Courtney Allen Jackson (born March 13, 2001) is an American professional football wide receiver. He played college football for the Syracuse Orange and the Arkansas State Red Wolves and was signed by the Denver Broncos as an undrafted free agent in 2025. Jackson has also been a member of the Seattle Seahawks, winning Super Bowl LX with them while on their practice squad.

==College career==
Jackson played college football for the Syracuse Orange from 2019 to 2022 and the Arkansas State Red Wolves from 2023 to 2024. He played in 36 over four seasons at Syracuse, recording 63 catches for 662 yards.
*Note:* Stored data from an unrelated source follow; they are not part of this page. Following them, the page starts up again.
(* ===== verification/LTableDemo.v ===== *)
(** * The MICA table with items of any size: an instance

    A pool that gives out memory from the front satisfies [PoolLaws]; tables on it witness
    the theorems of [LTableSpec]. *)

From S2P Require Import Prelude Util FixedTable LTable LTableItem LTableInv LTableOps LTableInit LTableSpec.
From Stdlib Require Import ZArith Lia Bool SpecFloat.
From stdpp Require Import base numbers list gmap sets.
#[local] Open Scope Z_scope.
Import LTable LTableItem LTableInv LTableOps LTableInit LTableSpec.

Module LTableDemo.

(** The sizes of the allocated items, the first free position, and the lock. *)
Record bump := mk_bump { b_sizes : gmap Z Z; b_next : Z; b_locked : bool }.

Definition room (n : Z) : Z := 8 * (n / 8 + 1).

#[global] Instance bump_ops : PoolOps bump := {
  pool_get_item p m off := (off, default 0 (b_sizes p !! off));
  pool_allocate n p m :=
    if b_next p + room n <=? lenZ m
    then (Some (b_next p), mk_bump (<[b_next p := room n]> (b_sizes p)) (b_next p + room n) (b_locked p), m)
    else (None, p, m);
  pool_release off p m := (mk_bump (delete off (b_sizes p)) (b_next p) (b_locked p), m);
  pool_reset p m := (mk_bump ∅ 0 (b_locked p), m);
  pool_lock p := mk_bump (b_sizes p) (b_next p) true;
  pool_unlock p := mk_bump (b_sizes p) (b_next p) false
}.

(** The items lie before the first free position and do not overlap. *)
Record bump_ok (l : bool) (p : bump) (m : list byte) : Prop := {
  bo_lock : b_locked p = l;
  bo_next : 0 <= b_next p <= lenZ m /\ b_next p mod 8 = 0;
  bo_mem : lenZ m <= 2 ^ 48;
  bo_item : forall off s, b_sizes p !! off = Some s -> 0 <= off /\ off mod 8 = 0 /\ 0 < s /\ off + s <= b_next p;
  bo_apart : forall o o' s s', b_sizes p !! o = Some s -> b_sizes p !! o' = Some s' -> o <> o' -> o + s <= o' \/ o' + s' <= o
}.

Definition bump_live (p : bump) : gset Z := dom (b_sizes p).

Lemma live_size p off : off ∈ bump_live p -> exists s, b_sizes p !! off = Some s /\ pool_get_item p [] off = (off, s).
Proof. unfold bump_live. intros [s Hs]%elem_of_dom. exists s. cbn. by rewrite Hs. Qed.

Lemma room_spec n : 0 <= n -> n <= room n /\ 0 < room n /\ room n mod 8 = 0.
Proof.
  intros Hn. unfold room. pose proof (Z.div_mod n 8 ltac:(lia)). pose proof (Z.mod_pos_bound n 8 ltac:(lia)). pose proof (Z.div_pos n 8).
  split_and!; [lia|lia|]. rewrite Z.mul_comm. by apply Z.mod_mul.
Qed.

Lemma bump_alloc l p m n :
  bump_ok l p m -> 0 <= n -> b_next p + room n <= lenZ m ->
  bump_ok l (mk_bump (<[b_next p := room n]> (b_sizes p)) (b_next p + room n) (b_locked p)) m /\ b_sizes p !! b_next p = None.
Proof.
  intros [Hl [Hx Hx8] Hm Hi Ha] Hn Hr. destruct (room_spec n Hn) as (H1 & H2 & H3). split.
  - constructor; cbn; [done| |done| |].
    + split; [lia|]. by rewrite Z.add_mod, Hx8, H3 by lia.
    + intros off s. rewrite lookup_insert_Some. intros [[<- <-]|[_ Hs]]; [lia|]. specialize (Hi off s Hs). lia.
    + intros o o' s s'. rewrite !lookup_insert_Some. intros [[<- <-]|[Hne Hs]] [[<- <-]|[Hne' Hs']] Hoo; try done.
      * specialize (Hi o' s' Hs'). lia.
      * specialize (Hi o s Hs). lia.
      * by apply Ha.
  - destruct (b_sizes p !! b_next p) as [s|] eqn:E; [|done]. specialize (Hi _ _ E). lia.
Qed.

Lemma bump_sub l p m sizes :
  bump_ok l p m -> sizes ⊆ b_sizes p -> forall l', bump_ok l' (mk_bump sizes (b_next p) l') m.
Proof.
  intros [Hl Hx Hm Hi Ha] Hs l'. constructor; cbn; [done|done|done|..].
  - intros off s Ho. by apply Hi, (lookup_weaken _ _ _ _ Ho).
  - intros o o' s s' Ho Ho'. apply Ha; by eapply lookup_weaken.
Qed.

Lemma bump_keeps (X : gset Z) p p' m : (forall off, off ∈ X -> b_sizes p' !! off = b_sizes p !! off) -> pool_keeps X p m p' m.
Proof. intros HX off Ho. cbn. by rewrite HX. Qed.

#[global, refine] Instance bump_laws : PoolLaws bump := {
  pool_ok := bump_ok;
  pool_live := bump_live
}.
Proof.
  - intros l p m off [Hl Hx Hm Hi Ha] (s & Es & _)%live_size. cbn. rewrite Es. cbn. specialize (Hi off s Es). unfold u. split_and!; lia.
  - intros l p m off off' [Hl Hx Hm Hi Ha] (s & Es & _)%live_size (s' & Es' & _)%live_size Hne. cbn. rewrite Es, Es'. cbn. by apply Ha.
  - intros l p m off m' [Hl Hx Hm Hi Ha] Ho [Hlen _]. split; [|done]. constructor; unfold lenZ in *; rewrite ?Hlen; done.
  - intros l n p m o p' m' Hok [Hn _] E. cbn in E. destruct (Z.leb_spec (b_next p + room n) (lenZ m)); injection E as <- <- <-.
    + destruct (bump_alloc l p m n Hok Hn) as [Hok' Hno]; [done|]. split; [done|]. split; [|split_and!].
      * apply bump_keeps. intros off Hoff. cbn. rewrite lookup_insert_ne; [done|]. intros <-. apply live_size in Hoff as (s & Hs & _). congruence.
      * unfold bump_live. by rewrite not_elem_of_dom.
      * unfold bump_live. cbn. apply dom_insert_L.
      * cbn. rewrite lookup_insert_eq. cbn. by apply room_spec.
    + split; [done|]. split; [|done]. by apply bump_keeps.
  - intros l off p m p' m' Hok Ho E. injection E as <- <-. pose proof (bo_lock l p m Hok) as Hl. rewrite Hl. split; [|split].
    + eapply bump_sub; [done|]. apply delete_subseteq.
    + unfold bump_live. cbn. apply dom_delete_L.
    + apply bump_keeps. intros off' Hoff'. cbn. rewrite lookup_delete_ne; [done|]. set_solver.
  - intros l p m p' m' Hok E. injection E as <- <-. pose proof (bo_lock l p m Hok) as Hl. rewrite Hl. split; [|unfold bump_live; cbn; apply dom_empty_L].
    destruct Hok as [_ Hx Hm _ _]. constructor; cbn; [done|split; [lia|done]|done|by intros ? ? ?|by intros ? ? ? ? ?].
  - intros p m Hok. split; [by eapply bump_sub|]. split; [done|]. by apply bump_keeps.
  - intros p m Hok. split; [by eapply bump_sub|]. split; [done|]. by apply bump_keeps.
Defined.

(** ** A table of 32 buckets *)

Definition pool0 : bump := mk_bump ∅ 0 false.
Definition mem0 : list byte := replicate 512 0.

Lemma pool0_ok : pool_ok false pool0 mem0.
Proof. constructor; [done|by split_and!|done|by intros ? ? ?|by intros ? ? ? ? ?]. Qed.

Definition key0 : list byte := le_bytes 8 7.
Definition value0 : list byte := le_bytes 8 41.
Definition p_key : ptr := mk_ptr key0 0.
Definition p_value : ptr := mk_ptr value0 0.
Definition p_out : ptr := mk_ptr (replicate 8 0) 0.

Lemma item0_ok : item_wf (mk_item 99 key0 value0).
Proof. split; [done|]. by split. Qed.

Lemma ptrs_ok : ptr_has p_key key0 /\ ptr_has p_value value0.
Proof. by split. Qed.

Definition demo_ops : list lt_op :=
  [op_set 99 key0 value0 p_key p_value false; op_set 99 key0 value0 p_key p_value true; op_increment 99 key0 p_key 1;
   op_get 99 key0 p_key p_out 8 false; op_del 99 key0 p_key; op_test 99 key0 p_key; op_reset].

Lemma demo_ops_ok : Forall op_ok demo_ops.
Proof. repeat constructor; done. Qed.

Lemma demo_extra : 0 <= extra_for (buckets_for 200) FixedTable.double_tenth < 2 ^ 31.
Proof. vm_compute. by split. Qed.

Lemma lt_demo_table cr cw : exists t, make 200 1 FixedTable.double_tenth cr cw pool0 mem0 = Ok t /\ represents t ∅.
Proof. apply lt_make_ok; [apply pool0_ok|lia|lia|apply demo_extra]. Qed.

(** ** Witnesses *)

Lemma ltable_starts_empty_witness :
  exists t, make 200 1 FixedTable.double_tenth true true pool0 mem0 = Ok t /\ represents t ∅.
Proof. apply ltable_starts_empty; [apply pool0_ok|lia|lia|apply demo_extra]. Defined.



(** The results of the calls above, with the numbers that come out. *)
Definition demo_run : res (list (Result * option Z)) :=
  t ← make 200 1 FixedTable.double_tenth false false pool0 mem0;
  '(rs, _) ← run_ops demo_ops t;
  Ok (map (fun r => (o_result r, o_number r)) rs).

Example demo_results :
  demo_run = Ok [(kSuccess, None); (kSuccess, None); (kSuccess, Some 42); (kSuccess, None); (kSuccess, None); (kNotFound, None); (kSuccess, None)].
Proof. vm_compute. reflexivity. Qed.

End LTableDemo.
Jackson also served as the primary returner in the last four games of 2021 after an injury to Trebor Peña, returning a punt for a touchdown against Boston College. He entered the transfer portal on November 29, 2022. On December 22, 2022, Jackson committed to Arkansas State.
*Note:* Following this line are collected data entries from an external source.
Lemma scan_punctuation_count (cur s : jsstring) :
  punctuation_free cur = true ->
  length (filter is_punctuation_token (scan_reference cur s))
  = length (filter isPunctuation s).
Proof.
  assert (Hflush : forall cur, punctuation_free cur = true ->
                               filter is_punctuation_token (flush cur) = []).
  { intros [|c0 [|d0 cur0]] Hp; try reflexivity.
    unfold punctuation_free in Hp. simpl in *.
    destruct (isPunctuation c0); [discriminate | reflexivity]. }
  revert cur. induction s as [|c s IH]; intros cur Hp; simpl.
  - now rewrite Hflush.
  - destruct (isWhiteSpace c) eqn:Ew.
    + rewrite filter_app, (Hflush _ Hp). simpl. rewrite (IH [] eq_refl).
      destruct (isPunctuation c) eqn:Ep; [|reflexivity].
      apply punctuation_not_whitespace in Ep. congruence.
    + destruct (isPunctuation c) eqn:Ep.
      * rewrite filter_app, (Hflush _ Hp). simpl. rewrite Ep. simpl.
        now rewrite (IH [] eq_refl).
      * apply IH. unfold punctuation_free in *. rewrite forallb_app. simpl.
        now rewrite Hp, Ep.
Qed.

Lemma scan_length (cur s : jsstring) :
  length (scan_reference cur s) <= length (flush cur) + length s.
Proof.
  revert cur. induction s as [|c s IH]; intros cur; simpl; [lia|].
  destruct (isWhiteSpace c).
  - rewrite length_app. specialize (IH []). simpl in IH. lia.
  - destruct (isPunctuation c).
    + rewrite length_app. specialize (IH []). simpl in *. lia.
    + specialize (IH (cur ++ [c])).
      assert (length (flush (cur ++ [c])) <= 1)
        by (destruct (cur ++ [c]); simpl; lia).
      lia.
Qed.

Lemma pushed_texts (ts : list jsstring) :
  map text (Local.tokenizedResult (push_all ts initial)) = ts.
Proof. now rewrite push_all_texts. Qed.

Lemma filter_text_length (P : jsstring -> bool) (toks : list Token) :
  length (filter (fun tok => P (text tok)) toks)
  = length (filter P (map text toks)).
Proof.
  induction toks as [|t toks IH]; simpl; [reflexivity|].
  destruct (P (text t)); simpl; now rewrite IH.
Qed.

(* ===================================================================== *)
(** ** The words of the aggressive strategy *)
(* ===================================================================== *)

Lemma claude_texts_concat (w : jsstring) : concat (claude_texts w) = w.
Proof.
  destruct (Nat.le_gt_cases (length w) 4) as [H|H].
  - rewrite (claude_texts_short w H). simpl. apply app_nil_r.
  - destruct (claude_texts_long w H) as (a & b & -> & E & _).
    simpl. now rewrite app_nil_r.
Qed.

Lemma claude_texts_count (w : jsstring) :
  length (claude_texts w) = if length w <=? 4 then 1 else 2.
Proof.
  destruct (Nat.leb_spec (length w) 4) as [H|H].
  - now rewrite (claude_texts_short w H).
  - now destruct (claude_texts_long w H) as (a & b & -> & _).
Qed.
In 2023, Jackson caught 39 passes for 689 yards and led the team in receiving touchdowns with seven, earning him an All-Sun Belt honorable mention. He also returned 16 punts for 161 yards including a touchdown against Marshall. In 2024, he had 42 receptions for 494 yards, while also adding two punt return touchdowns, one against Tulsa and one in the 2024 68 Ventures Bowl against Bowling Green.

===College statistics===

Legend
| Bold | Career high |

| Year | Team | Games |  | Receiving |  |  |  | Rushing |  |  |  |
| GP | GS | Rec | Yds | Avg | TD | Att | Yds | Avg | TD |
| 2019 | Syracuse | 1 | 0 | 1 | 3 | 3.0 | 0 | 0 | 0 | — | 0 |
| 2020 | Syracuse | 11 | 0 | 10 | 69 | 6.9 | 0 | 0 | 0 | — | 0 |
| 2021 | Syracuse | 12 | 7 | 37 | 389 | 10.5 | 3 | 4 | 23 | 5.8 | 0 |
| 2022 | Syracuse | 12 | 5 | 15 | 201 | 13.4 | 1 | 2 | -2 | -1.0 | 0 |
| 2023 | Arkansas State | 13 | 10 | 39 | 689 | 17.7 | 7 | 1 | 5 | 5.0 | 0 |
| 2024 | Arkansas State | 13 | 10 | 42 | 494 | 11.8 | 2 | 0 | 0 | — | 0 |
| Career |  | 62 | 32 | 144 | 1,845 | 12.8 | 13 | 7 | 26 | 3.7 | 0 |

==Professional career==

Pre-draft measurables
| Height | Weight | Arm length | Hand span | Wingspan | 40-yard dash | 10-yard split | 20-yard split | 20-yard shuttle | Three-cone drill | Vertical jump | Broad jump | Bench press |
| 5 ft 10 in (1.78 m) | 183 lb (83 kg) | 30+3⁄4 in (0.78 m) | 9+1⁄2 in (0.24 m) | 6 ft 0+3⁄4 in (1.85 m) | 4.38 s | 1.50 s | 2.59 s | 4.27 s | 7.02 s | 33.5 in (0.85 m) | 10 ft 8 in (3.25 m) | 14 reps |
All values from Pro Day

=== Denver Broncos ===
After not being selected in the 2025 NFL draft, Jackson signed with the Denver Broncos as an undrafted free agent. He was released on August 26, 2025, as part of final roster cut downs.

=== Seattle Seahawks ===
On August 28, 2025, the Seattle Seahawks signed Jackson to their practice squad.

===New York Giants===
On February 13, 2026, Jackson signed a reserve/futures contract with the New York Giants. On May 7, he was released by the Giants.

===Tennessee Titans===
On May 8, 2026, Jackson was claimed off waivers by the Tennessee Titans. On August 30, he was waived as part of final roster cuts before the start of the 2026 season.